Dworkin acknowledged a similar tension in the classical music space. Despite making tremendous progress over the past five to 10 years, Dworkin said that identifying donors willing to “take a chance and see the validity behind the concept like Sphinx” remains the “largest area of challenge” from a development perspective. “It’s very difficult work that takes a different approach in staffing and a different caliber of Rolodex,” she said, noting that a single donor check can eclipse even a multi-year foundation commitment.

Small and relatively young organizations like Sphinx often lack the kind of networks available to more established orchestras, ballets and opera companies. Moreover, a subset of donors and family foundations typically dominates the performing arts ecosystem in mid-sized cities like Detroit. While these donors may dig deeper because of the events of 2020, few will abandon grantees that they’d assiduously cultivated over years, if not decades.

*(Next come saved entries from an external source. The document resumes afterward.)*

(* ===== verification/Response.v ===== *)
(** [http/response/codes.go] and [http/response/response.go]: the error codes
    with their HTTP statuses, and the JSON envelope. *)

From S2P Require Import Prelude GoErrors Contextx GoStrings Json JsonRead JsonTrip Http.

Open Scope string_scope.
Open Scope list_scope.

(** ** Codes *)

Definition ErrSystem : string := "SYS_INTERNAL_ERROR".
Definition ErrBadRequest : string := "SYS_BAD_REQUEST".
Definition ErrServiceUnavail : string := "SYS_SERVICE_UNAVAILABLE".
Definition ErrGatewayTimeout : string := "SYS_GATEWAY_TIMEOUT".
Definition ErrValidation : string := "VAL_INVALID_INPUT".
Definition ErrMissingField : string := "VAL_MISSING_FIELD".
Definition ErrInvalidFormat : string := "VAL_INVALID_FORMAT".
Definition ErrMissingToken : string := "AUTH_MISSING_TOKEN".
Definition ErrInvalidToken : string := "AUTH_INVALID_TOKEN".
Definition ErrForbidden : string := "AUTH_FORBIDDEN".
Definition ErrAccountLocked : string := "AUTH_ACCOUNT_LOCKED".
Definition ErrNotFound : string := "RES_NOT_FOUND".
Definition ErrAlreadyExists : string := "RES_ALREADY_EXISTS".
Definition ErrConflict : string := "RES_CONFLICT".
Definition ErrVersionMismatch : string := "RES_VERSION_MISMATCH".
Definition ErrRuleViolation : string := "BIZ_RULE_VIOLATION".
Definition ErrRateLimit : string := "BIZ_RATE_LIMIT_EXCEEDED".

Definition StatusOK : Z := 200.
Definition StatusNoContent : Z := 204.
Definition StatusBadRequest : Z := 400.
Definition StatusUnauthorized : Z := 401.
Definition StatusForbidden : Z := 403.
Definition StatusNotFound : Z := 404.
Definition StatusConflict : Z := 409.
Definition StatusUnprocessableEntity : Z := 422.
Definition StatusTooManyRequests : Z := 429.
Definition StatusInternalServerError : Z := 500.
Definition StatusServiceUnavailable : Z := 503.

Definition one_of (c : string) (l : list string) : bool := bool_decide (c ∈ l).

Definition MapStatus (c : string) : Z :=
  if one_of c [ErrBadRequest; ErrValidation; ErrMissingField; ErrInvalidFormat] then StatusBadRequest
  else if one_of c [ErrMissingToken; ErrInvalidToken] then StatusUnauthorized
  else if one_of c [ErrForbidden; ErrAccountLocked] then StatusForbidden
  else if one_of c [ErrNotFound] then StatusNotFound
  else if one_of c [ErrAlreadyExists; ErrConflict; ErrVersionMismatch] then StatusConflict
  else if one_of c [ErrRateLimit] then StatusTooManyRequests
  else if one_of c [ErrRuleViolation] then StatusUnprocessableEntity
  else if one_of c [ErrServiceUnavail; ErrGatewayTimeout] then StatusServiceUnavailable
  else StatusInternalServerError.

(** ** The envelope *)

Record ErrorResponse : Type := mkErrorResponse {
  er_Code : string;
  er_Message : string;
  er_DocURL : string;
  er_RequestID : string;
  er_Details : gval;
}.

Record Envelope : Type := mkEnvelope {
  env_Data : gval;
  env_Meta : gval;
  env_Error : option ErrorResponse;
}.

Definition error_gval (e : ErrorResponse) : gval :=
  GStruct
    [("code", Keep, GStr (er_Code e));
     ("message", Keep, GStr (er_Message e));
     ("doc_url", OmitEmpty, GStr (er_DocURL e));
     ("request_id", OmitEmpty, GStr (er_RequestID e));
     ("details", OmitNil, er_Details e)].

Definition envelope_gval (e : Envelope) : gval :=
  GStruct
    [("data", OmitNil, env_Data e);
     ("meta", OmitNil, env_Meta e);
     ("error", OmitNil, match env_Error e with Some er => error_gval er | None => GNil end)].

(** [Meta], the pagination block a caller may pass to [JSONWithMeta]. *)
Record Meta : Type := mkMeta {
  Page : Z; PageSize : Z; TotalItems : Z; HasNext : bool; NextCursor : string; MetaTraceID : string;
}.

Definition meta_gval (m : Meta) : gval :=
  GStruct
    [("page", OmitEmpty, GInt (Page m));
     ("page_size", OmitEmpty, GInt (PageSize m));
     ("total_items", OmitEmpty, GInt (TotalItems m));
     ("has_next", OmitEmpty, GBool (HasNext m));
     ("next_cursor", OmitEmpty, GStr (NextCursor m));
     ("trace_id", OmitEmpty, GStr (MetaTraceID m))].

Section response.
Context {World : Type}.
Implicit Types (r : Request).

Definition write r (status : Z) (payload : gval) : HandlerM World unit :=
  header_Set "Content-Type" "application/json";;
  WriteHeader status;;
  err ← encode_to payload;
  match err with
  | Some e =>
      emit (HLog "ERROR" "http_response_write_failed"
              [("status", AInt status); ("error", AOther (error_text e))])
  | None => mret ()
  end.

Definition JSON r (status : Z) (data : gval) : HandlerM World unit :=
  let is_nil := match data with GNil => true | _ => false end in
  let env := mkEnvelope data GNil None in
  let env :=
    if is_nil && negb (status =? StatusNoContent)%Z then mkEnvelope (GMap []) GNil None else env in
  write r status (envelope_gval env).

Definition JSONWithMeta r (status : Z) (data meta : gval) : HandlerM World unit :=
  write r status (envelope_gval (mkEnvelope data meta None)).

Definition ErrorJSONWithDetails r (status : Z) (c message : string) (details : gval) :
    HandlerM World unit :=
  let reqID := GetRequestID (Some (req_ctx r)) in
  let env := mkEnvelope GNil GNil (Some (mkErrorResponse c message "" reqID details)) in
  write r status (envelope_gval env).

Definition ErrorJSON r (status : Z) (c message : string) : HandlerM World unit :=
  ErrorJSONWithDetails r status c message GNil.

(** The response [write] leaves on a response not sent yet. *)
Definition json_response (status : Z) (line : string) (rs : response) : response :=
  let h := Header_Set "Content-Type" "application/json" (resp_header rs) in
  mkResponse h (Some (status, h)) (resp_body rs +:+ line).

Lemma write_run r status payload line (h : hstate World) :
  json_line payload = Ok line →
  resp_sent (h_resp h) = None → is_informational status = false → body_allowed status = true →
  write r status payload h =
    mkRun (mkH (json_response status line (h_resp h)) ((λ _, status) <$> h_recorders h) (h_world h))
      [] (Ret ()).
Proof.
  intros Hj Hs Hi Hb. unfold write, WriteHeader, encode_to, Write. rewrite Hj.
  autorewrite with go_run. erewrite run_lift; cycle 1.
  { unfold raw_Write, raw_WriteHeader, on_resp. cbn [h_resp resp_sent resp_header resp_body].
    rewrite Hs, Hi. cbn [h_resp resp_sent resp_header resp_body]. rewrite Hb. reflexivity. }
  reflexivity.
Qed.

(** The error envelope always has an encoding: all its fields are strings. *)
Definition error_line (c message reqID : string) : string :=
  "{" +:+ json_string "error" +:+ ":{" +:+ json_string "code" +:+ ":" +:+ json_string c +:+ "," +:+
  json_string "message" +:+ ":" +:+ json_string message +:+
  (if bool_decide (reqID = "") then "" else "," +:+ json_string "request_id" +:+ ":" +:+ json_string reqID) +:+
  "}}" +:+ newline.

Lemma error_envelope_line c message reqID :
  json_line (envelope_gval (mkEnvelope GNil GNil (Some (mkErrorResponse c message "" reqID GNil))))
  = Ok (error_line c message reqID).
Proof.
  unfold json_line, error_line. cbn -[json_string String.append].
  rewrite (bool_decide_true ("" = "")) by done.
  unfold json_member. generalize json_string as js. intros js.
  destruct (bool_decide (reqID = "")); cbn; unfold brackets; cbn; by rewrite ?str_app_assoc.
Qed.

(** The error envelope, byte by byte. *)
Theorem error_json_response r status c message (h : hstate World) :
  resp_sent (h_resp h) = None → is_informational status = false → body_allowed status = true →
  ErrorJSON r status c message h =
    mkRun
      (mkH (json_response status (error_line c message (GetRequestID (Some (req_ctx r)))) (h_resp h))
         ((λ _, status) <$> h_recorders h) (h_world h))
      [] (Ret ()).
Proof. intros. apply write_run; auto using error_envelope_line. Qed.

(** The error envelope as a client's parser sees it. *)
Definition error_view (c message reqID : string) : jval :=
  JObj [(chars "error",
    JObj ([(chars "code", JStr (valid_text c)); (chars "message", JStr (valid_text message))]
          ++ if bool_decide (reqID = "") then [] else [(chars "request_id", JStr (valid_text reqID))]))].

(** C39: ErrorJSON on a response not sent yet sends the status with the JSON content
    type and a body that is one line, which a JSON parser reads back as the envelope
    with exactly the code, the message and the request id, whatever characters they
    contain. *)
Theorem error_body_reads_back r status c message (h : hstate World) :
  resp_sent (h_resp h) = None → is_informational status = false → body_allowed status = true →
  let ρ := ErrorJSON r status c message h in
  out ρ = Ret () ∧ trace ρ = []
  ∧ resp_status (h_resp (post ρ)) = Some status
  ∧ Header_Get (resp_header (h_resp (post ρ))) "Content-Type" = "application/json"
  ∧ ∃ text, resp_body (h_resp (post ρ)) = resp_body (h_resp h) +:+ text +:+ newline
      ∧ one_line (chars text)
      ∧ json_read text = Some (error_view c message (GetRequestID (Some (req_ctx r)))).
Proof.
  intros Hs Hi Hb ρ. subst ρ. unfold ErrorJSON, ErrorJSONWithDetails. generalize (GetRequestID (Some (req_ctx r))) as reqID. intros reqID.
  pose proof (error_envelope_line c message reqID) as Hl.
  eapply json_line_reads_back in Hl as Hrb; [|by repeat split].
  destruct Hrb as (text & Ht & Ho & Hr).
  rewrite (write_run r status _ _ h Hl) by done. cbn -[error_line]. split_and!; [done..| |].
  - apply Header_Get_Set.
  - exists text. rewrite Ht. split_and!; [done..|].
    rewrite Hr. cbn. rewrite (bool_decide_true ("" = "")) by done. unfold error_view.
    by destruct (bool_decide (reqID = "")).
Qed.

(** JSON with status 204 tries to write a body, which fails and is logged. *)
Theorem no_content_write_fails r data line (h : hstate World) :
  resp_sent (h_resp h) = None →
  json_line (envelope_gval (mkEnvelope data GNil None)) = Ok line →
  let ρ := JSON r StatusNoContent data h in
  resp_status (h_resp (post ρ)) = Some StatusNoContent
  ∧ resp_body (h_resp (post ρ)) = resp_body (h_resp h)
  ∧ trace ρ = [HLog "ERROR" "http_response_write_failed"
                 [("status", AInt 204); ("error", AOther (error_text http_ErrBodyNotAllowed))]].
Proof.
  intros Hs Hj ρ. subst ρ. unfold JSON. cbn -[write]. rewrite andb_false_r.
  unfold write, WriteHeader, encode_to, Write. rewrite Hj.
  autorewrite with go_run. erewrite run_lift; cycle 1.
  { unfold raw_Write, raw_WriteHeader, on_resp. cbn [h_resp resp_sent resp_header resp_body].
    rewrite Hs. reflexivity. }
  done.
Qed.

End response.

Lemma error_json_response_witness :
  let r := mkRequest "GET" "/" ∅ "10.0.0.1:1" (WithRequestID Background "req-1") in
  let h := mkH fresh_response [200%Z] () in
  single_quotes (resp_body (h_resp (post (ErrorJSON r 404 ErrNotFound "no such order" h))))
  = "{'error':{'code':'RES_NOT_FOUND','message':'no such order','request_id':'req-1'}}" +:+ newline.
Proof.
  cbn zeta.
  rewrite (error_json_response (World := unit)
    (mkRequest "GET" "/" ∅ "10.0.0.1:1" (WithRequestID Background "req-1")) 404 ErrNotFound
    "no such order" (mkH fresh_response [200%Z] ())); [vm_compute; reflexivity|reflexivity..].
Defined.

Lemma no_content_write_fails_witness :
  let h := mkH fresh_response [] () in
  resp_status (h_resp (post (JSON (mkRequest "DELETE" "/" ∅ "" Background) 204 GNil h))) = Some 204%Z.
Proof.
  apply (no_content_write_fails (World := unit) (mkRequest "DELETE" "/" ∅ "" Background) GNil
           ("{}" +:+ newline) (mkH fresh_response [] ())); vm_compute; reflexivity.
Defined.

Lemma error_body_reads_back_witness :
  let r := mkRequest "GET" "/" ∅ "10.0.0.1:1" (WithRequestID Background "req-1") in
  let h := mkH fresh_response [200%Z] () in
  ∃ text, resp_body (h_resp (post (ErrorJSON r 404 ErrNotFound (String quote_char newline) h))) = text +:+ newline
    ∧ json_read text = Some (error_view ErrNotFound (String quote_char newline) "req-1").
Proof.
  destruct (error_body_reads_back (World := unit)
    (mkRequest "GET" "/" ∅ "10.0.0.1:1" (WithRequestID Background "req-1")) 404 ErrNotFound
    (String quote_char newline) (mkH fresh_response [200%Z] ())) as (_ & _ & _ & _ & text & Ht & _ & Hr);
    [reflexivity..|].
  exists text. split; [exact Ht|exact Hr].
Defined.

Dworkin also found that “in times of crisis, we have seen more of those leaps of faith from institutions than individuals, which is understandable, but it’s something that’s going to have to shift.” To her point, a recent report from TRG Arts found that in the first nine months of 2020, the number of gifts received by performing arts organizations in North America increased by 15%, but the average value of those gifts fell by 24% from the previous year.

Dworkin believes that organizations of Sphinx’s size and stature can capitalize on opportunities to engage a rising crop of younger philanthropists that appreciate the role of the arts in advancing a more just and inclusive society in a world where theaters and concert halls have been shuttered for over 10 months.

“Making the case as to why we need the arts needs to include not just the traditional ‘you get to come to this fancy concert’ pitch,” Dworkin said, “but also about viewing yourself as a fabric of society and articulating how the arts are this very necessary and singular mode of expression, and how expression is integral to human development, creativity and problem-solving.”

Advancing the field

Over the summer, Sphinx virtually held its Sphinx Performance Academy with three separate institutions—the Curtis Institute of Music, Juilliard School and the Cleveland Institute of Music. Ninety students were ultimately selected. “Every one of them can enter a conservatory or music school,” Dworkin said. Moreover, “we had to turn down three times as many students because we only had so many resources.”

This anecdote proves there’s “no shortage of talent nor interest, and if conservatories are looking for a diverse group of students, they are very much here,” Dworkin said. “It also supports the fact that amidst the pandemic, our applications have grown across all programs by a cumulative 60%.” If institutions across the board were “intentional about their recruitment, engagement, as well as support,” she said, “our landscape would look different and the fabric of their own micro- and macro-communities would begin to transform.”

To get the ball rolling, Sphinx has compiled a list of action items for individuals, educational institutions and performing arts presenters that, the organization states, would “result in a more just and equitable present and future in the presenting arts world.”

For example, Sphinx encourages orchestras, operas and dance companies to program 20% of their seasons to be “reflective of Black and Latinx composers” and “ensure that any and every opening in your ensemble/company and staffing ranks attract and engage an equitable number of Black and Latinx artists and leaders.”

The pandemic has shown Dworkin that change is possible. “The field has adapted like crazy,” she said, citing the field’s rapid and generally successful pivot to the virtual world. “Some of the lessons we’re taking with us post-pandemic will be for the better, and I’d like to see that kind of transformation in the sphere of social justice work.”

“I want to encourage as broadly and respectfully as possible the field to stand by those promises made and to embrace the discomfort of change,” Dworkin said. If funders and orchestras commit to meaningful system change, others will follow, and “in five or 10 years, we’ll have a new normal.”